#### INSTRUCTIONS TO FOLLOW:
Report back every line from the entries below in which the word "winode" occurs.

[Items from a data source]
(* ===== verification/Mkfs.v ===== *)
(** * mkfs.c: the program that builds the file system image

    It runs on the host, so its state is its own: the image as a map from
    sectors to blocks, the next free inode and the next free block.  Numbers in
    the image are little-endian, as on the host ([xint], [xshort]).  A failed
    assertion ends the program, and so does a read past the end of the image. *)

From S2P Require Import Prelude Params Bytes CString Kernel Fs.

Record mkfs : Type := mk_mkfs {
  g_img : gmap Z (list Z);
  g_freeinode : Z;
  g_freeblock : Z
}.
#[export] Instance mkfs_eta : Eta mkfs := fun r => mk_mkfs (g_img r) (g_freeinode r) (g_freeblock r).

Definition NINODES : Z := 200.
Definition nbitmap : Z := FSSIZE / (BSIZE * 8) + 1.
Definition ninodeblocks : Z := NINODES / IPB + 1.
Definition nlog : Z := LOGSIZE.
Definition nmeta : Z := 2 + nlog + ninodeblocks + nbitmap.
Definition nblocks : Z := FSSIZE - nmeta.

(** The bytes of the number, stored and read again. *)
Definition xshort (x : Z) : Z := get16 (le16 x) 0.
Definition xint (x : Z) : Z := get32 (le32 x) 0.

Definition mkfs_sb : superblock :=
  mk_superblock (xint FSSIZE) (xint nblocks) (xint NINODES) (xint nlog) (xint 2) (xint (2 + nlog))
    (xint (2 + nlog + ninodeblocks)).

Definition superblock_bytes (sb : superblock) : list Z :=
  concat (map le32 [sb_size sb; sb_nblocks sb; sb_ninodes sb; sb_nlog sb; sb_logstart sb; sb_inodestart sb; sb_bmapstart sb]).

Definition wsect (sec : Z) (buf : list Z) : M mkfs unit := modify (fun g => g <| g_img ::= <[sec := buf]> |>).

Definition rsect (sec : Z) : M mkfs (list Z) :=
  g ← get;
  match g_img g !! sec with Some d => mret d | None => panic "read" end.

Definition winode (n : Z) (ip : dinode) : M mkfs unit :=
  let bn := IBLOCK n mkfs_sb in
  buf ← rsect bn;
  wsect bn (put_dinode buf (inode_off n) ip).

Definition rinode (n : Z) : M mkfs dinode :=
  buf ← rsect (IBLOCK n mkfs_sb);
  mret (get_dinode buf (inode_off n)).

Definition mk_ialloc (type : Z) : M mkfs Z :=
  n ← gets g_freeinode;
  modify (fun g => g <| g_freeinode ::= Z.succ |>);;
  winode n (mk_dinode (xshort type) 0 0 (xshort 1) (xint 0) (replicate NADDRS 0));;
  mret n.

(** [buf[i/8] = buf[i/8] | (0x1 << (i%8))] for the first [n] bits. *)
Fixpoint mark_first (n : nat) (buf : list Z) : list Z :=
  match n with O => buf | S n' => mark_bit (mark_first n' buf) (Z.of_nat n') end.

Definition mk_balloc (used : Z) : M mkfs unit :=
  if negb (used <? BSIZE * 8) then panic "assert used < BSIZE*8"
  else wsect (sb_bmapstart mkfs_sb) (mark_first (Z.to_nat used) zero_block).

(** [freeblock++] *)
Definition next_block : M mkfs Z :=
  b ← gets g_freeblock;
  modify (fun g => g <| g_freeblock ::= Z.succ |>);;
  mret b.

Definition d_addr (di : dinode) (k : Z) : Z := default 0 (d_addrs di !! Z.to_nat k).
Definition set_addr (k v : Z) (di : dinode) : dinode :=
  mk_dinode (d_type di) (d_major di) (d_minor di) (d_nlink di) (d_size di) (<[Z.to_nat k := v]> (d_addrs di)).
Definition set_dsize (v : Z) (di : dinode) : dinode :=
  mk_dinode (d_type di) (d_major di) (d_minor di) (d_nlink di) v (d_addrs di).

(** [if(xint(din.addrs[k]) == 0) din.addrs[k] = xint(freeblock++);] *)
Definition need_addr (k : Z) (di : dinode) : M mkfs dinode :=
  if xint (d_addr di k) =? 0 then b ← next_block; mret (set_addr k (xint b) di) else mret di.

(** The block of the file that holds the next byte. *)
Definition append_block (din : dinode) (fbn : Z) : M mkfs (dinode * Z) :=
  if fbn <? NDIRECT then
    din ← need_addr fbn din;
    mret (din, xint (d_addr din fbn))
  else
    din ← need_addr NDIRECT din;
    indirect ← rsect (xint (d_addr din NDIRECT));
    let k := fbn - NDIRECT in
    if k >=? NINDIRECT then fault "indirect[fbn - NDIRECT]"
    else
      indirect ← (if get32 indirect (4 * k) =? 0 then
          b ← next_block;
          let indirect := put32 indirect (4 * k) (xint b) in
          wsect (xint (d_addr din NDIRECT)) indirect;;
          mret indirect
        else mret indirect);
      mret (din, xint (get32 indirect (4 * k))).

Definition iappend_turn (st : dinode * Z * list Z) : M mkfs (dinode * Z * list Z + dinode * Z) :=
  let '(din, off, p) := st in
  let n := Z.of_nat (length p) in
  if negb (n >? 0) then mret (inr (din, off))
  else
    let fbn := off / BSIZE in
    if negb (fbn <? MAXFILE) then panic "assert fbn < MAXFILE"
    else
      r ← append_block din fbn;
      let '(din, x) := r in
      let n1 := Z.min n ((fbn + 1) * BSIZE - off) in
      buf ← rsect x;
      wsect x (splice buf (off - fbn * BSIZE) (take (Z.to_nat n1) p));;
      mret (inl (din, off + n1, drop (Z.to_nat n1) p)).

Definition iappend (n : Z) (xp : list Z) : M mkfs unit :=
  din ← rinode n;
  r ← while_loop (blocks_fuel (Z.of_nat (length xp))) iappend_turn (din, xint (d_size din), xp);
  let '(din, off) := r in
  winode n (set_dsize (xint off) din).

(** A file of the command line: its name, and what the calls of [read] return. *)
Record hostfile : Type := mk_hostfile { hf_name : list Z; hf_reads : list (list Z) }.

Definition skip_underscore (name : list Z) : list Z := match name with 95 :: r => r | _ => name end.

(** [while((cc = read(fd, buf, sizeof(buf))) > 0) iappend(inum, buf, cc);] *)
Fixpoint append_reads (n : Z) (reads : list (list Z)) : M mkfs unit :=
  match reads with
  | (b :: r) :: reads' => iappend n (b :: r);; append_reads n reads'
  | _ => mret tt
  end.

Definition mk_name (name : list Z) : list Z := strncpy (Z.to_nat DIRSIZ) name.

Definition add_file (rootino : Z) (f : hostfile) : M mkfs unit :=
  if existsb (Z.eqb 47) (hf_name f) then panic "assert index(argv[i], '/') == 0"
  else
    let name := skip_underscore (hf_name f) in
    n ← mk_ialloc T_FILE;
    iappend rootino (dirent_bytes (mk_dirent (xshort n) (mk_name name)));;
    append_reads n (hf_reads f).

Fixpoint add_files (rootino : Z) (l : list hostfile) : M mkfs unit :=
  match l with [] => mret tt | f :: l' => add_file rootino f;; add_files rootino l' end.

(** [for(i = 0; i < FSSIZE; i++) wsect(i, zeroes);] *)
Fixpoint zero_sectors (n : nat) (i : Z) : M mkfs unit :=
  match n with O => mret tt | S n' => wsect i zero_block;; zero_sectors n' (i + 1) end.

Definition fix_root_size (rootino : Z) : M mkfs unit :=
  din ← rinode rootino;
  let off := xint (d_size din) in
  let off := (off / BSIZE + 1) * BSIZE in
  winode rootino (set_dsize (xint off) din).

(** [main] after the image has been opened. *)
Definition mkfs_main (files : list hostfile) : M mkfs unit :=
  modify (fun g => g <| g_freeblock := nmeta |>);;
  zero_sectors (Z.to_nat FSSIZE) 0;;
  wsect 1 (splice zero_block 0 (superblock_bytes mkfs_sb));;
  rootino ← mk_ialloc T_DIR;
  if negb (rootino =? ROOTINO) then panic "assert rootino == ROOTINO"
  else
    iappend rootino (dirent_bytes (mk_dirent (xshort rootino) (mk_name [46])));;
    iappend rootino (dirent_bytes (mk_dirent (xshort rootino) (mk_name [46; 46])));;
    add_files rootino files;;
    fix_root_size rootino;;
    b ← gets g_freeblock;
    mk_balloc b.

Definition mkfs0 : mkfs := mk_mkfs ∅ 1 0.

#### TASK OUTPUT:
Definition winode (n : Z) (ip : dinode) : M mkfs unit :=
  winode n (mk_dinode (xshort type) 0 0 (xshort 1) (xint 0) (replicate NADDRS 0));;
  winode n (set_dsize (xint off) din).
  winode rootino (set_dsize (xint off) din).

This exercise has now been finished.